TASK INSTRUCTIONS:
Transcribe, word for word and without additions, each line below from the one containing "(** A cache" through the one containing "Record proc : Type", both ends included.

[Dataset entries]
★ ★ ★

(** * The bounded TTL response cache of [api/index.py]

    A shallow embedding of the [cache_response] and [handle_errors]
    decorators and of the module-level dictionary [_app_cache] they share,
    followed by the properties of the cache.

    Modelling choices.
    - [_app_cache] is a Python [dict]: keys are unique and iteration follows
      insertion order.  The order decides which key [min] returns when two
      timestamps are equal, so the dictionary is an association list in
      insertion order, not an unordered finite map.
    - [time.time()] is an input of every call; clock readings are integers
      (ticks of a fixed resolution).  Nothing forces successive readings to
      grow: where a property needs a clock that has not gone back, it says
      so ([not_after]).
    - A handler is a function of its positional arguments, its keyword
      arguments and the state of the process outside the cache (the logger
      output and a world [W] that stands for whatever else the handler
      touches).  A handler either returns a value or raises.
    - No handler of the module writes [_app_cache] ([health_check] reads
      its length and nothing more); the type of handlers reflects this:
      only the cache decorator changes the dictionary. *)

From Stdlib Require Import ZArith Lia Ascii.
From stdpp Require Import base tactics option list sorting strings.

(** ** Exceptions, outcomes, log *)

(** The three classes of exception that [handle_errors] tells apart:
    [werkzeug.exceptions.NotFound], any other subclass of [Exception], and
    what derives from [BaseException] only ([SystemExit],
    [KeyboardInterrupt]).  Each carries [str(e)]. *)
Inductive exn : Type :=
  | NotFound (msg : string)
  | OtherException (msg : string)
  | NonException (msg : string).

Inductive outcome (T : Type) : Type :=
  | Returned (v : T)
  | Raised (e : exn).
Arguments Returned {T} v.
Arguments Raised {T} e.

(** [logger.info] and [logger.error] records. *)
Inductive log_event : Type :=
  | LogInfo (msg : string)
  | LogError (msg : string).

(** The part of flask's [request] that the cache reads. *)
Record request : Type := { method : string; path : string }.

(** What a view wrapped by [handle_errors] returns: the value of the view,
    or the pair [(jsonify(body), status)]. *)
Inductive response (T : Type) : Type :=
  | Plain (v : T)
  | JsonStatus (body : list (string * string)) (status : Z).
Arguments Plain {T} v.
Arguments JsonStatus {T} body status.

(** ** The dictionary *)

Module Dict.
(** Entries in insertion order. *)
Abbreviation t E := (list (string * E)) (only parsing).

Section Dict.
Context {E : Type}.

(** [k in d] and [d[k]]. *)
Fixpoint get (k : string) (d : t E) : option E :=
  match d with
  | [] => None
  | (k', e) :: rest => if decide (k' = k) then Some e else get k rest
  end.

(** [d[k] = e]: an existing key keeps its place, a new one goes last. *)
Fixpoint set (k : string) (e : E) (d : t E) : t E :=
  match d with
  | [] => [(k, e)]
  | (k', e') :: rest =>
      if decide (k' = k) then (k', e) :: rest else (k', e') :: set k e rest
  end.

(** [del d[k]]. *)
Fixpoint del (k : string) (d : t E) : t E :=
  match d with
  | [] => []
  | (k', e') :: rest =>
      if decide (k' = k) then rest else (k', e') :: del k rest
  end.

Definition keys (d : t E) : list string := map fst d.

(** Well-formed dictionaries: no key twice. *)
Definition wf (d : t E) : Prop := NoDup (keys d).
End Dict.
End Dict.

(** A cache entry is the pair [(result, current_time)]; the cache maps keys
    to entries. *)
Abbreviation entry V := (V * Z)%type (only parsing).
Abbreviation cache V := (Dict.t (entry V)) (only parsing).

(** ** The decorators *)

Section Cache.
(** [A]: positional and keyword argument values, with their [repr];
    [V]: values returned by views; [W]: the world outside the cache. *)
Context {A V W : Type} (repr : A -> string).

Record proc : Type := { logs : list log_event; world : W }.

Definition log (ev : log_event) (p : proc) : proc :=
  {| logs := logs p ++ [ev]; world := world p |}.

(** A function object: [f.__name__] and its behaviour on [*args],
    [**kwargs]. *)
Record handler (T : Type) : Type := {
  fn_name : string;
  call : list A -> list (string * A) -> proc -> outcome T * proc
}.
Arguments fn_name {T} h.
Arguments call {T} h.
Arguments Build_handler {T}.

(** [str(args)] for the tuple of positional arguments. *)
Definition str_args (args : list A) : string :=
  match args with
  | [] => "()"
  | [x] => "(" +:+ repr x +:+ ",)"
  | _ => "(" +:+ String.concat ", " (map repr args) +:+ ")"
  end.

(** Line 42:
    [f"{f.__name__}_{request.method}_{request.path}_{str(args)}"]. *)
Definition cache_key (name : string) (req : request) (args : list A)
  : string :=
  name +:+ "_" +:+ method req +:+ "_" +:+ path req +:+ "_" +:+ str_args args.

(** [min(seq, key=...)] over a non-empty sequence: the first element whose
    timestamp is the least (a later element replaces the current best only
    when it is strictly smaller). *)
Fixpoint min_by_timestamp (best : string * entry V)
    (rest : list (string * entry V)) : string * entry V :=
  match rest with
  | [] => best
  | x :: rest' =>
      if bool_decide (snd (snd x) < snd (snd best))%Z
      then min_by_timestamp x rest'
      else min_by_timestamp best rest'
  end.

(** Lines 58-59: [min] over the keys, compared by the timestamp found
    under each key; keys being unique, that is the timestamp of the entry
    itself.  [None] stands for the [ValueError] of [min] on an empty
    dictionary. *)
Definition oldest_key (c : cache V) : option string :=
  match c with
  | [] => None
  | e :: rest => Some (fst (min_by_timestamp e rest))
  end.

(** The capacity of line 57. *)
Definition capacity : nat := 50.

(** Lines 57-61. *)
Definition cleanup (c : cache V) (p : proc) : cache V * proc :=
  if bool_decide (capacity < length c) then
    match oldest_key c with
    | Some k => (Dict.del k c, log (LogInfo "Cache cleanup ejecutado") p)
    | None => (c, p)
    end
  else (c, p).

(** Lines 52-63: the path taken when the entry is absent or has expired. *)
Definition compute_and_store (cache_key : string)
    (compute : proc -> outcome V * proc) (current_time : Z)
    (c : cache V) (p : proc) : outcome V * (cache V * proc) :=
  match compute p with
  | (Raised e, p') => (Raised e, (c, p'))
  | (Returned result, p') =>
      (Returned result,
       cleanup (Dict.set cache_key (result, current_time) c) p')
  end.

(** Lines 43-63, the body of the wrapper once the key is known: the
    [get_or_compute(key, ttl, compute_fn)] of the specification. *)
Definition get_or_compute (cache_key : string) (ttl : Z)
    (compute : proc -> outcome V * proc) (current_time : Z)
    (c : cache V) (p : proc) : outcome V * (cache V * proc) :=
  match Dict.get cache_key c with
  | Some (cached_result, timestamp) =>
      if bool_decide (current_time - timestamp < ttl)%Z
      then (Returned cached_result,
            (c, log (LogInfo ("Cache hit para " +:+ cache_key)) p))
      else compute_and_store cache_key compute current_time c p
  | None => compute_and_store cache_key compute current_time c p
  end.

★ ★ ★

RESPONSE FOR THIS EXERCISE:
(** A cache entry is the pair [(result, current_time)]; the cache maps keys
    to entries. *)
Abbreviation entry V := (V * Z)%type (only parsing).
Abbreviation cache V := (Dict.t (entry V)) (only parsing).

(** ** The decorators *)

Section Cache.
(** [A]: positional and keyword argument values, with their [repr];
    [V]: values returned by views; [W]: the world outside the cache. *)
Context {A V W : Type} (repr : A -> string).

Record proc : Type := { logs : list log_event; world : W }.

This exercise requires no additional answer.